Thursday, August 26, 2010

Welcome Guest Blogger Author Laurie Alice Eakes!


I Could Be Anything If Only I Knew What It was
by Laurie Alice Eakes


click HERE to read an excerpt
This is the name of a book I read back several years ago when I nearly had my MA in creative writing and knew I needed a real job until I got published and then started making enough to live on. Basic premise: We don’t get what we want or where we’re going because we haven’t a clue what we want or where we’re going.

My needs were simple—I wanted a job where I got on the train and went to an office like everyone else around me in the hyperkinetic DC Metropolitan Area. Wasn’t quite sure what I’d do in that office, but… Well, I was facile with words and decent with other aspects. The point was—I could do a number of jobs.

I ended up in Human Resources at a huge corporation and hated every minute, from the horrendous commute, to the office politics, to the boring and tedious job. But that’s another post.

My point is that women now can pretty much be whatever they want from carpenters to astronauts, city council women, to Supreme Court justices. Our foremothers, however, could only be wives and mothers, maybe companions, governesses, cooks, servants. Right?

Of course. We’ve all read how downtrodden women were in history, that they swept out the dug-out or helped haul the plow, cleaned the house in heels and pearls, and took care of the children, theirs if they were lucky enough to get a husband, someone else’s if they weren’t.

Not.

Not only, that is.

While writing the manuscript that is now my fifth book to release, I realized that all my heroines had careers or wanted some vocation besides wife and mother. Hmm. Was I making a huge historical error? I went back to notes from when I was a history grad student and to many of my sources, many of which were original documents, and realized that, no, I wasn’t being historically inaccurate. I could have been if I handled situations incorrectly, but I wasn’t.
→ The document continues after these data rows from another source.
(* ===== verification/CoOptimizerResult.v ===== *)
(** * What the joint search returns

    Writing a state with the search's invariant back gives a safe plan, and the entry
    point composes the topology, the seed, the annealing and the write-back. *)

From S2P Require Import Prelude PyDict PlanSolver GreedySolver FitSolver PermLayout Cooling Annealing CoreMapping CoreViews Tilings SplitSpace ResidencyEdge CoDivisions CoOptimizer TilingRuns CoOptimizerInv CoOptimizerMoves CoOptimizerSearch CoOptimizerPlan CoOptimizerSeed.

(** Divisions with the same key cut a buffer alike. *)
Lemma canonical_alike d d' : _canonical_key d = _canonical_key d' -> output_partition d = output_partition d' /\ tiling d = tiling d'.
Proof.
  intros [= Hs Hr Ht]. split; [|done]. unfold output_partition, output_splits.
  assert (splits d ≡ₚ splits d') as Hp.
  { rewrite <- (py_sorted_perm (fun a b : string * Z => String.leb a.1 b.1) (splits d)), Hs. apply py_sorted_perm. }
  assert (forall s, s ∈ reduction_syms d <-> s ∈ reduction_syms d') as Hi.
  { intros s. rewrite <- (elem_of_py_sorted String.leb s (reduction_syms d)), Hr. apply elem_of_py_sorted. }
  rewrite (list_filter_iff (fun s : string * Z => s.1 ∉ reduction_syms d) (fun s : string * Z => s.1 ∉ reduction_syms d')) by (intros s; by rewrite Hi).
  by rewrite Hp.
Qed.

(** Writing a configuration back: the position names the configuration's division, in the
    menu as it was or in the menu with the division registered at its end. *)
Lemma menu_position_spec menu_ds src c :
  wf_source (menu_of menu_ds) src -> source_admits (menu_of menu_ds) src c ->
  let '(pos, ds) := _menu_position (menu_of menu_ds) menu_ds c in
  exists d, ds !! pos = Some d /\ _canonical_key d = _canonical_key (division c) /\ (ds = menu_ds \/ ds = menu_ds ++ [division c]).
Proof.
  intros Hwf Hadm. unfold _menu_position. destruct (menu_index c) as [i|] eqn:Ei.
  - destruct Hadm as [(j & Hj & Hd)%elem_of_menu_of | Hgen]; [|destruct src; [done|]; destruct Hgen as [Hc _]; rewrite Hc in Ei; done].
    exists (division c). split_and!; [congruence | done | by left].
  - destruct (aget (by_key (menu_of menu_ds)) (key c)) as [c0|] eqn:Ek; cbn [mbind option_bind].
    + apply by_key_spec in Ek as [Hin Hkey]. destruct (elem_of_menu_of _ _ Hin) as (j & Hj & Hd). rewrite Hj. exists (division c0).
      split_and!; [done | exact (f_equal fst Hkey) | by left].
    + exists (division c). split_and!; [by rewrite lookup_app_r, Nat.sub_diag by lia | done | by right].
Qed.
Let me say something here that goes against the grain of contemporary historical thinking—the Industrial Revolution robbed women of independence.

Before the mechanization of most industries beginning in the eighteenth century, families worked together. Their home was their place of business. The wife, the children, and the father worked together to build their product, from furniture, to fabric, to cutlery. Money came into the home and stayed in the home with the family. The wife knew how much her husband made, probably even took the actual pay and tucked it into its safe place to pay the butcher, the baker, the candlestick maker. Then machines came along and could produce faster and cheaper. Cottage industry died. Men went out to work. Women stayed home with the children. Men got paid at the end of the week and stopped at the tavern on their way home. He might or might not give his wife what was left over.
Money grew scarce in the family. Children went out to work at too young an age. The wife sometimes took in laundry or did some cooking for others, but it wasn’t much. Men lost pride in their work because they had little control over the end result of a machine-produced product…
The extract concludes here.